WORK TO COMPLETE: Within the entries below, count the lines that hold the string "suffix" and give only that number.

Dataset entries:
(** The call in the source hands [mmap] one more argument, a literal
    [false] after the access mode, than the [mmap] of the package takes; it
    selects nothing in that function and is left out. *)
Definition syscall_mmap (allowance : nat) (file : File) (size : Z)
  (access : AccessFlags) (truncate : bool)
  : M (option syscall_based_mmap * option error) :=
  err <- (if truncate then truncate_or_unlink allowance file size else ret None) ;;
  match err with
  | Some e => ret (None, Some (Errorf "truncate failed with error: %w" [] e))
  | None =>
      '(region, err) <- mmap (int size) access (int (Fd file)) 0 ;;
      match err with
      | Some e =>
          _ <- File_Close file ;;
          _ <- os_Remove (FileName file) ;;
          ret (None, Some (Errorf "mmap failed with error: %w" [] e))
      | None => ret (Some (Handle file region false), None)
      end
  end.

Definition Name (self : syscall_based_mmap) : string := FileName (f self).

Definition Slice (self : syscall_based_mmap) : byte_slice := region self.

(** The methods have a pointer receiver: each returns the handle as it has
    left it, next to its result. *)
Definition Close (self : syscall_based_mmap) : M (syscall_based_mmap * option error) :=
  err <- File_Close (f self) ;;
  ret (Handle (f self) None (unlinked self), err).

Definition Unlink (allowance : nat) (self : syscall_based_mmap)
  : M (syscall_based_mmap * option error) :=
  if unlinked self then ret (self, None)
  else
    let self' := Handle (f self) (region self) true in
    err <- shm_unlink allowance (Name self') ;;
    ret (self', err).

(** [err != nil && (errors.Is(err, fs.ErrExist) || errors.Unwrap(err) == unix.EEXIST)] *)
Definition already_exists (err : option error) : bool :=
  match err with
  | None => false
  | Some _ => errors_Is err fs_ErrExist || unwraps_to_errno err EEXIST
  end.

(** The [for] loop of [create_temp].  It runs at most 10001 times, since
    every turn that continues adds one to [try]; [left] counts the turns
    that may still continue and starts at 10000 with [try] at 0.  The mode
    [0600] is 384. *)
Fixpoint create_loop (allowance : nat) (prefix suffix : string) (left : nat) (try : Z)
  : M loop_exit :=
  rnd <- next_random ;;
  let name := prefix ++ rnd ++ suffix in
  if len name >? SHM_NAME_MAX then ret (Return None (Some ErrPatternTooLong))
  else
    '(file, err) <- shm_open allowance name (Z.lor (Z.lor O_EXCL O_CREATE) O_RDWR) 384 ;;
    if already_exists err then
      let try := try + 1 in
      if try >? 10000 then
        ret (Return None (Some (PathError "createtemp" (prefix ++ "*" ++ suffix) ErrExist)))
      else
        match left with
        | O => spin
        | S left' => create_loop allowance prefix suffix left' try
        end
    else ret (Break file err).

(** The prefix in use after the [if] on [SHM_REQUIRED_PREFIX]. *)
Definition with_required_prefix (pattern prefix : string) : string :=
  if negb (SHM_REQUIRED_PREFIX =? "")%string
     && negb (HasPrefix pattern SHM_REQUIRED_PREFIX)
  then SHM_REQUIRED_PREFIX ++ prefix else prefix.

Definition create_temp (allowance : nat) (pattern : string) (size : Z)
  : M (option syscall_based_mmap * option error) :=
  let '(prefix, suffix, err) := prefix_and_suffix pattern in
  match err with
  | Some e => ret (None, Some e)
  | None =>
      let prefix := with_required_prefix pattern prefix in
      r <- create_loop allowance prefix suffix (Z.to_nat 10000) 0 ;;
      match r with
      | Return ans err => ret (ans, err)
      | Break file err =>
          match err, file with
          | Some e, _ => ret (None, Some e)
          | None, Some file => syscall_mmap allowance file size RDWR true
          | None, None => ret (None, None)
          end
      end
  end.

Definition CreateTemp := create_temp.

WRITTEN RESPONSE: 6